- **Data to use**:
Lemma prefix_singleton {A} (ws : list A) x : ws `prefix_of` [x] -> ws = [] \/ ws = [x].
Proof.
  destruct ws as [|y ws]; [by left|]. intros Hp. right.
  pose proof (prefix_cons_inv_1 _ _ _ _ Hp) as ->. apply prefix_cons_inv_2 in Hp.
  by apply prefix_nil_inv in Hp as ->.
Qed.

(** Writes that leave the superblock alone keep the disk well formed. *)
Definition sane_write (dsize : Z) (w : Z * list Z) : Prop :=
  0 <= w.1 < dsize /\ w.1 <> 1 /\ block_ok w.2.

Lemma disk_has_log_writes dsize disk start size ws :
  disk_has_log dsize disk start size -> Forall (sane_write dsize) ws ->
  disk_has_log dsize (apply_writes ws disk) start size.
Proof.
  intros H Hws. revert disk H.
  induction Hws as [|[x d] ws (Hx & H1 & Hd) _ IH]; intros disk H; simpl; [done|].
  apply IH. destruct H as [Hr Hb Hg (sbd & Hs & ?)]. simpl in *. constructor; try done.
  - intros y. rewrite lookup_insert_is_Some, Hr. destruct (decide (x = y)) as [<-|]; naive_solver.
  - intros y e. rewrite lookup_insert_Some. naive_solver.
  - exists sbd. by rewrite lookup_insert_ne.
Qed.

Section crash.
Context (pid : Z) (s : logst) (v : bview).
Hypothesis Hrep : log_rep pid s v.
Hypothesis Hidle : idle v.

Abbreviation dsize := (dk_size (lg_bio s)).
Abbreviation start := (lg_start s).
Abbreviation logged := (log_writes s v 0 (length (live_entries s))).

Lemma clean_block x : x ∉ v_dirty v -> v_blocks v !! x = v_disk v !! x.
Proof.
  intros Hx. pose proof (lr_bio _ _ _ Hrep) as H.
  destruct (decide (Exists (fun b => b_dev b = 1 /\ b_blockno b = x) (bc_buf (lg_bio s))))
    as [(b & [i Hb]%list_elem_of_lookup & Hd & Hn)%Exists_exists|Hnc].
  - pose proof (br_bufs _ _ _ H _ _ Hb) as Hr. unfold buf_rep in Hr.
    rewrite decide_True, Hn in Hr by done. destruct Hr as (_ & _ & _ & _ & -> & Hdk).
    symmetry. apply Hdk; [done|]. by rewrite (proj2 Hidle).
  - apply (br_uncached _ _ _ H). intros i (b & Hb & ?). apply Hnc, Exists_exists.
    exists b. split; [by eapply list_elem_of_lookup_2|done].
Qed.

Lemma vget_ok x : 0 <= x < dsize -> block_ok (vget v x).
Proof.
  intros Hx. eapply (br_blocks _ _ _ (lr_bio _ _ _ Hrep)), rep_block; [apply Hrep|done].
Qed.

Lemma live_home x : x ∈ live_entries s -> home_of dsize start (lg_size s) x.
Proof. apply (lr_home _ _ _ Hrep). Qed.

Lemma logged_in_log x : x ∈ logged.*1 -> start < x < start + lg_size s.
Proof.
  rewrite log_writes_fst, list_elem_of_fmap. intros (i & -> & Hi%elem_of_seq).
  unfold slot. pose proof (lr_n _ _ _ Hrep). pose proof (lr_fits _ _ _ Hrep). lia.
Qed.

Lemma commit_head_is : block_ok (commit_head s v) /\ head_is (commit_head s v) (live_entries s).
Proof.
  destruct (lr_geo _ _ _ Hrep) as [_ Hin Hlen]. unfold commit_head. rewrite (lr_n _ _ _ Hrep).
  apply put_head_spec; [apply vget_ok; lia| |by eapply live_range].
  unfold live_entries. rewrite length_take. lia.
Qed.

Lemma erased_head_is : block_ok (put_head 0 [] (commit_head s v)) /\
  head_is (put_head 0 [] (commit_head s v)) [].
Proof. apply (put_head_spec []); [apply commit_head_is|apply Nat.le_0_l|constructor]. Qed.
---
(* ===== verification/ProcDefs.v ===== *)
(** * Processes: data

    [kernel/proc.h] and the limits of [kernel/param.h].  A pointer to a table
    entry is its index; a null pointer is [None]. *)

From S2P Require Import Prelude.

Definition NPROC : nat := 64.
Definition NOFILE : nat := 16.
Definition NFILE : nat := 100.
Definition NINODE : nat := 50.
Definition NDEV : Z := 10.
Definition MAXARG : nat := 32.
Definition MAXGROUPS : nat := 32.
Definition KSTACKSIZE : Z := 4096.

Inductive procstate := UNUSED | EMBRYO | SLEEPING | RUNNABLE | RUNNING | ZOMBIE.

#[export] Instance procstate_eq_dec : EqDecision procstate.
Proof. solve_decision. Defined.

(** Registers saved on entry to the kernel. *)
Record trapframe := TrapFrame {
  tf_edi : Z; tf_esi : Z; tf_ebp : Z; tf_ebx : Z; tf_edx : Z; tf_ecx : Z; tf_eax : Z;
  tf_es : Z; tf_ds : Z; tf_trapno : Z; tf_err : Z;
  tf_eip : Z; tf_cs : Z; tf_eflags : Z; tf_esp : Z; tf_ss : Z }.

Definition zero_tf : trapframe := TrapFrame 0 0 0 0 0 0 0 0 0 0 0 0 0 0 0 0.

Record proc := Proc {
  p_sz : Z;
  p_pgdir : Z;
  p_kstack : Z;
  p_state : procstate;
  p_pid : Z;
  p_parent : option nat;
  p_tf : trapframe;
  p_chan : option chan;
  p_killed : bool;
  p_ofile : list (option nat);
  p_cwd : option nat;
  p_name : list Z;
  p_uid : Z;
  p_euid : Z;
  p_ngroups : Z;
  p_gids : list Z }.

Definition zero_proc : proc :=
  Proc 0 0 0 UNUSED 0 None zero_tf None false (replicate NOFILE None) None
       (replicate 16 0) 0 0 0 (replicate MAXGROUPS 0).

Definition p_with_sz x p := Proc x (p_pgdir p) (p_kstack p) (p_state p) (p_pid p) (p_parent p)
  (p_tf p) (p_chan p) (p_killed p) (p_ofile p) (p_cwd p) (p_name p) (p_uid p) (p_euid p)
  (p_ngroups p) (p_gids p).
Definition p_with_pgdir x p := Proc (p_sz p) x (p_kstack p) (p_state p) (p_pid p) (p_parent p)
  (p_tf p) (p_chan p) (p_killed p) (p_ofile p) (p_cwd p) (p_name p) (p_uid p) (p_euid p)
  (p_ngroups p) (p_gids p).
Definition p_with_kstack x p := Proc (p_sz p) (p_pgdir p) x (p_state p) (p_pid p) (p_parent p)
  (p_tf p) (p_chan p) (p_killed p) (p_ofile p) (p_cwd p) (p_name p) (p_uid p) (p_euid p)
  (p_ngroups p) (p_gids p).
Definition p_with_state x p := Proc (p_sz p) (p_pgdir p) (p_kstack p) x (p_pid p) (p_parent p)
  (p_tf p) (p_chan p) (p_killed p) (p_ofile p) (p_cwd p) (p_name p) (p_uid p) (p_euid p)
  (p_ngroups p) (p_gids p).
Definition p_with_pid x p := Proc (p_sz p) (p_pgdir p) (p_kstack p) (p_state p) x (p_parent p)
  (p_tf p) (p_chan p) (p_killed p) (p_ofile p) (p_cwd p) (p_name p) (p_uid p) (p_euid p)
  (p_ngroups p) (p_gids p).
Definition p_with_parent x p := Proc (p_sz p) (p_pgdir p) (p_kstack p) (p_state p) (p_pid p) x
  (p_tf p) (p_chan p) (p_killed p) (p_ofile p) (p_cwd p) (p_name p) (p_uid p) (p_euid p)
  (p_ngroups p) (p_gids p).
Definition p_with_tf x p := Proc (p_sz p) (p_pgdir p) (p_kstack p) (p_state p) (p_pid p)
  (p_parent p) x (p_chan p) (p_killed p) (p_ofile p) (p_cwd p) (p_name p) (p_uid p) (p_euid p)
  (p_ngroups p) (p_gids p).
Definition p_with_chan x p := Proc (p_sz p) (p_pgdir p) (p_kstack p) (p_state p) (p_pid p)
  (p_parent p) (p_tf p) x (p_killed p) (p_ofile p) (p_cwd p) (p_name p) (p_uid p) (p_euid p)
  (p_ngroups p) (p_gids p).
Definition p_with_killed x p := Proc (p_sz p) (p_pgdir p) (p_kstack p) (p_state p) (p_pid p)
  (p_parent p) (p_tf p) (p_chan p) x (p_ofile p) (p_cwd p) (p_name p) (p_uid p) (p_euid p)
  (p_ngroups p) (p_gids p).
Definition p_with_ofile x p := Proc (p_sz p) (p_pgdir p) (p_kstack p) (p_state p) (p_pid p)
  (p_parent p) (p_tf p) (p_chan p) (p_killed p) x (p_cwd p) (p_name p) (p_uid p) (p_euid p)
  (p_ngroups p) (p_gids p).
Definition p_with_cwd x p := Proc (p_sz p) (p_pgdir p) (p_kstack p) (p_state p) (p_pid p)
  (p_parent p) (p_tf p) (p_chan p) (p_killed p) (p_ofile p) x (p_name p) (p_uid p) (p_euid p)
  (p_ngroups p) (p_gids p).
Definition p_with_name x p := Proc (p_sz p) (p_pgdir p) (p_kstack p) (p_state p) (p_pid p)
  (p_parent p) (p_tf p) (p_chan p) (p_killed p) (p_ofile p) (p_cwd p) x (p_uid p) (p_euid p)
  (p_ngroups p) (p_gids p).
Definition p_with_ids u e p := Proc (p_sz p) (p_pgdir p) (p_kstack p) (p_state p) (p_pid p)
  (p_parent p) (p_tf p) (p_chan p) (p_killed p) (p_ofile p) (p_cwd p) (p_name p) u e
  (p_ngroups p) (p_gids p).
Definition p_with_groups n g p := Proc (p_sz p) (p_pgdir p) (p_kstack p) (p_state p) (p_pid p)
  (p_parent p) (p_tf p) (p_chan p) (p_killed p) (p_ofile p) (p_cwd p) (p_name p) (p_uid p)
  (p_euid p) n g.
* * *
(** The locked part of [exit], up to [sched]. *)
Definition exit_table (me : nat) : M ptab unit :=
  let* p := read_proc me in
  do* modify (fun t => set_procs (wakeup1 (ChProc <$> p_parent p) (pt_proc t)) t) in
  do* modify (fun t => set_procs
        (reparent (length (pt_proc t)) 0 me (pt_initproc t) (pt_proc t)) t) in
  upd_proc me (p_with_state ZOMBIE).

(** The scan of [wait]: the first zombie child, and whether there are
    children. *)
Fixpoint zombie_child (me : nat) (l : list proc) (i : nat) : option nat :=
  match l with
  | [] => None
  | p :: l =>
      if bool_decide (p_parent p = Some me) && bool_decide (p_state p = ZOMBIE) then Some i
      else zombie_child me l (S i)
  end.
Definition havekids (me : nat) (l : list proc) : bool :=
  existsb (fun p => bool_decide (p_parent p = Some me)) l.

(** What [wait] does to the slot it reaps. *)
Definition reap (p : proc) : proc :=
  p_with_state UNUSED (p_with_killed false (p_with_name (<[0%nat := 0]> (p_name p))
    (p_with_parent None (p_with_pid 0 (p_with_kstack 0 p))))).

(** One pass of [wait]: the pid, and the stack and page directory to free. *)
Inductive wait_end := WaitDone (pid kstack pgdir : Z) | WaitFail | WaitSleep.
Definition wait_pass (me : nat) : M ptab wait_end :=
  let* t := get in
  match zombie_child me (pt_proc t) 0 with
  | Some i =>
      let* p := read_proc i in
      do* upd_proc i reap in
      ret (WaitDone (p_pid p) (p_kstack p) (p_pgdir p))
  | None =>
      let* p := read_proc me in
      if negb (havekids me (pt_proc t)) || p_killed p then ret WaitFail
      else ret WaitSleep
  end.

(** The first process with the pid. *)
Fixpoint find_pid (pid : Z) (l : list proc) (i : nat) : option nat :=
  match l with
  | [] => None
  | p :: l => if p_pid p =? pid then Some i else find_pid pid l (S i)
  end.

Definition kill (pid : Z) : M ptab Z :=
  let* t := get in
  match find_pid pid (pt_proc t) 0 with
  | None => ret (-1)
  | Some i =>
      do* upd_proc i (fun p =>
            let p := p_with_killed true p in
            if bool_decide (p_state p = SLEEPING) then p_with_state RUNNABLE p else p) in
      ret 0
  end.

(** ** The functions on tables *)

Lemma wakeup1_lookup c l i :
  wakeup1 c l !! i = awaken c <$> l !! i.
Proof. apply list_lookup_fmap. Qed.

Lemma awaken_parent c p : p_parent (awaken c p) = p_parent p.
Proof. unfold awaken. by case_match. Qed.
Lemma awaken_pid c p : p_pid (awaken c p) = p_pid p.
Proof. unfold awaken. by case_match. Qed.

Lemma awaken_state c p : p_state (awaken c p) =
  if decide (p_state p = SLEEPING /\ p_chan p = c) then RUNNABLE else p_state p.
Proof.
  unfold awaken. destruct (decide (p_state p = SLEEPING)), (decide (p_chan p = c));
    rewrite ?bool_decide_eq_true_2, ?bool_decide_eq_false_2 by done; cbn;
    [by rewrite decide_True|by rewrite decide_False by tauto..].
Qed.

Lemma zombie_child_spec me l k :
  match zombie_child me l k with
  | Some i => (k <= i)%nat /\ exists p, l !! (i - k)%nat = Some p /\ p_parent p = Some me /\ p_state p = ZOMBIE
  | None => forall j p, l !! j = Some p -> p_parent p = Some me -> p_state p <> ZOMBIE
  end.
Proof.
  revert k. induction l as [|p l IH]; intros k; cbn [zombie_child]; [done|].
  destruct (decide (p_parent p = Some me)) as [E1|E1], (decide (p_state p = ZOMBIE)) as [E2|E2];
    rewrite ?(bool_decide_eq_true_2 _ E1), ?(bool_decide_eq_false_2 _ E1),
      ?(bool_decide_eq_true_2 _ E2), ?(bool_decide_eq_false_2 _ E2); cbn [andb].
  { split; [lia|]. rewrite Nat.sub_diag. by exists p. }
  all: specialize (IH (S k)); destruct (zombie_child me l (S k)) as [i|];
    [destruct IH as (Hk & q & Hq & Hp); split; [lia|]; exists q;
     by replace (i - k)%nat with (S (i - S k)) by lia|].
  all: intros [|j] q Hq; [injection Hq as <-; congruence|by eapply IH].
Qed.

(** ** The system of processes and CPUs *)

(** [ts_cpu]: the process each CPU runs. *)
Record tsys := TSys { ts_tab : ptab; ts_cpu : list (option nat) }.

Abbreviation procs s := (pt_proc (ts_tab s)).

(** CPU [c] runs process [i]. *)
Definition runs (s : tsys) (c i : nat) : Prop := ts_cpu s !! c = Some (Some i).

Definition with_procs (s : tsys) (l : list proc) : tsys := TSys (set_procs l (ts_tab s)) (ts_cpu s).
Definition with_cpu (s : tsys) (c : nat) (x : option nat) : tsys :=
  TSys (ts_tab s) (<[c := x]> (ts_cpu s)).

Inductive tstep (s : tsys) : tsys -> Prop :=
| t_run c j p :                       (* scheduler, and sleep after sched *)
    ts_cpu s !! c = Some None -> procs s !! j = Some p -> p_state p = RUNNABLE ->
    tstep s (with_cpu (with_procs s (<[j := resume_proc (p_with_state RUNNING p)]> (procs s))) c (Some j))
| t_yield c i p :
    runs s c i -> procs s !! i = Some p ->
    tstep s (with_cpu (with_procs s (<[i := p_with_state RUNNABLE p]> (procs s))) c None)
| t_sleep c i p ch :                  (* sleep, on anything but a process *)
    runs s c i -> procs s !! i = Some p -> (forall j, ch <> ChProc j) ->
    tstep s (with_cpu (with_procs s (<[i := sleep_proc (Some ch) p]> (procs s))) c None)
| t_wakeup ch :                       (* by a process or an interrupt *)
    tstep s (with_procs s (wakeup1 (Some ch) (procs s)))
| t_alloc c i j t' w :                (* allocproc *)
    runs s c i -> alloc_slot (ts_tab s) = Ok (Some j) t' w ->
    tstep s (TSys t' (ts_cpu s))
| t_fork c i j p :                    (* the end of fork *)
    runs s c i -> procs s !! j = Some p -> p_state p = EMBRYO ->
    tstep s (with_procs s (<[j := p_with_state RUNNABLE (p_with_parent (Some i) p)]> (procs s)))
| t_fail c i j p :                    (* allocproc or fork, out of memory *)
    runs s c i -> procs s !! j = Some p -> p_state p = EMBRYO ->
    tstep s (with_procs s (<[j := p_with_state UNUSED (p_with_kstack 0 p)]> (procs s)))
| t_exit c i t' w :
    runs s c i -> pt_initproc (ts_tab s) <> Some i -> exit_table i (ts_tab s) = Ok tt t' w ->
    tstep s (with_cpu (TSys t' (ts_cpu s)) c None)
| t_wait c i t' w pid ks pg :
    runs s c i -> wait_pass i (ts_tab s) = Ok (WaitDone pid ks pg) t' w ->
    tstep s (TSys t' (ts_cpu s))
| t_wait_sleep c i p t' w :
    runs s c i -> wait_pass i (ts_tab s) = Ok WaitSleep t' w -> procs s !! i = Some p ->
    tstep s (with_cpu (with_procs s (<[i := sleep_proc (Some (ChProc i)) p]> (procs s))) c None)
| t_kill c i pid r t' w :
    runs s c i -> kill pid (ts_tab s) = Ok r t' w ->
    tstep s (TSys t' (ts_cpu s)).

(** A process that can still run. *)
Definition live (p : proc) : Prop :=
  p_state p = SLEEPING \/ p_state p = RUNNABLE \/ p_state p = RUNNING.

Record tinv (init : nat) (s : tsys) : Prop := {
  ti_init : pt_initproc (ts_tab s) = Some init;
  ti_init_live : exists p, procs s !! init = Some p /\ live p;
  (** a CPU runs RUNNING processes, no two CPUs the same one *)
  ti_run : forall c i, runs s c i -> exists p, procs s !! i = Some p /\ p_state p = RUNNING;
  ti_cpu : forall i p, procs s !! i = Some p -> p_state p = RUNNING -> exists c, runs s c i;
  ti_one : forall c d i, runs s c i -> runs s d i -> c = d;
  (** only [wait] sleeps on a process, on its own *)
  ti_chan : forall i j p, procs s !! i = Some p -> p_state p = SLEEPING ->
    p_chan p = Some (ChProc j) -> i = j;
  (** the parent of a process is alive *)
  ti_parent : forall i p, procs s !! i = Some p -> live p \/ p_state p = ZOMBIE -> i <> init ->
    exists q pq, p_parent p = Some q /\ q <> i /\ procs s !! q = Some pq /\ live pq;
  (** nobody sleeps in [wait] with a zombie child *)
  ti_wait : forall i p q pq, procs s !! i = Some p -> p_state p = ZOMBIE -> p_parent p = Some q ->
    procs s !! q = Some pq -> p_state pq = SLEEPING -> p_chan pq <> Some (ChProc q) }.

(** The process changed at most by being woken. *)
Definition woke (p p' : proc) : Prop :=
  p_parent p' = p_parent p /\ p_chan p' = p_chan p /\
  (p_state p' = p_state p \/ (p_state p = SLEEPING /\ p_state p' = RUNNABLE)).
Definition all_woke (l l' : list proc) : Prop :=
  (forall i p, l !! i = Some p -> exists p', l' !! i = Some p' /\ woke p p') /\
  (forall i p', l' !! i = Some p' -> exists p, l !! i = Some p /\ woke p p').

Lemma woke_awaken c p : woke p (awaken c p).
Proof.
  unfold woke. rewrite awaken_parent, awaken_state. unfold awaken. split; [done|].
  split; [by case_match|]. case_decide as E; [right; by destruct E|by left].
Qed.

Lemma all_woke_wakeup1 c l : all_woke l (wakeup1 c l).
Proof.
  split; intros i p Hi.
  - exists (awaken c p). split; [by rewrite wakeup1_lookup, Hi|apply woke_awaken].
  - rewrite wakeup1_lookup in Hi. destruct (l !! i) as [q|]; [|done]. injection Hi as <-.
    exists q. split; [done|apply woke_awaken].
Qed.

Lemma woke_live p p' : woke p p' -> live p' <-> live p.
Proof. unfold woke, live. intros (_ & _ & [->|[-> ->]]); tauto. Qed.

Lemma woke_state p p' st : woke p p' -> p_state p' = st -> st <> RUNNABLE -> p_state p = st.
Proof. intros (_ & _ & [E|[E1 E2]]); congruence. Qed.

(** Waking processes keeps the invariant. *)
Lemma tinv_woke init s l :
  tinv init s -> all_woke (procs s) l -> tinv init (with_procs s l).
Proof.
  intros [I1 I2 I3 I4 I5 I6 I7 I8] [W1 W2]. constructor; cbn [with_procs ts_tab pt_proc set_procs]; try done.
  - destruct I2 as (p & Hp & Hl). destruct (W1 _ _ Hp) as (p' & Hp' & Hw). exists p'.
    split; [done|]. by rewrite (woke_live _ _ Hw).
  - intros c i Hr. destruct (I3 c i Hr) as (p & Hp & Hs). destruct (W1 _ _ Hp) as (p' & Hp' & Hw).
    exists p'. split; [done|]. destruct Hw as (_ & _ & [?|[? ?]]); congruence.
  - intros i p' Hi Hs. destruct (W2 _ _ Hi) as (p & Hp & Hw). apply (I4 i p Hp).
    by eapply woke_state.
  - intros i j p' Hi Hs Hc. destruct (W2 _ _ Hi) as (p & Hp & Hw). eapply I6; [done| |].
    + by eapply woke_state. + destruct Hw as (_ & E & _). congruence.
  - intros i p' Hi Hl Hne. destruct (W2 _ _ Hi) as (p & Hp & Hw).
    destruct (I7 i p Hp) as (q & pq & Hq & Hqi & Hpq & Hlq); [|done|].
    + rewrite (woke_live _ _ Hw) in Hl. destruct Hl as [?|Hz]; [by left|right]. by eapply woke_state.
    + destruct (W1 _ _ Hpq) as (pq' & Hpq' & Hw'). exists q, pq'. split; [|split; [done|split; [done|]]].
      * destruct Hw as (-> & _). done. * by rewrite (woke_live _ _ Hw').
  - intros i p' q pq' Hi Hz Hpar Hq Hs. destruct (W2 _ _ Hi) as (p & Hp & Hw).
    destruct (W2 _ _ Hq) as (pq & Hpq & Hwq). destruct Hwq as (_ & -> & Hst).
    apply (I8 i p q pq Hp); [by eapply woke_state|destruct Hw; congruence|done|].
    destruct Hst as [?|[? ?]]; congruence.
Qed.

- **Assigned task**:
From the records above, retype only the lines starting at the line that contains "Lemma logged_in_log x" and ending at the line that contains "Proof. apply (put_head_spec", both included.

- **Exercise result**:
Lemma logged_in_log x : x ∈ logged.*1 -> start < x < start + lg_size s.
Proof.
  rewrite log_writes_fst, list_elem_of_fmap. intros (i & -> & Hi%elem_of_seq).
  unfold slot. pose proof (lr_n _ _ _ Hrep). pose proof (lr_fits _ _ _ Hrep). lia.
Qed.

Lemma commit_head_is : block_ok (commit_head s v) /\ head_is (commit_head s v) (live_entries s).
Proof.
  destruct (lr_geo _ _ _ Hrep) as [_ Hin Hlen]. unfold commit_head. rewrite (lr_n _ _ _ Hrep).
  apply put_head_spec; [apply vget_ok; lia| |by eapply live_range].
  unfold live_entries. rewrite length_take. lia.
Qed.

Lemma erased_head_is : block_ok (put_head 0 [] (commit_head s v)) /\
  head_is (put_head 0 [] (commit_head s v)) [].
Proof. apply (put_head_spec []); [apply commit_head_is|apply Nat.le_0_l|constructor]. Qed.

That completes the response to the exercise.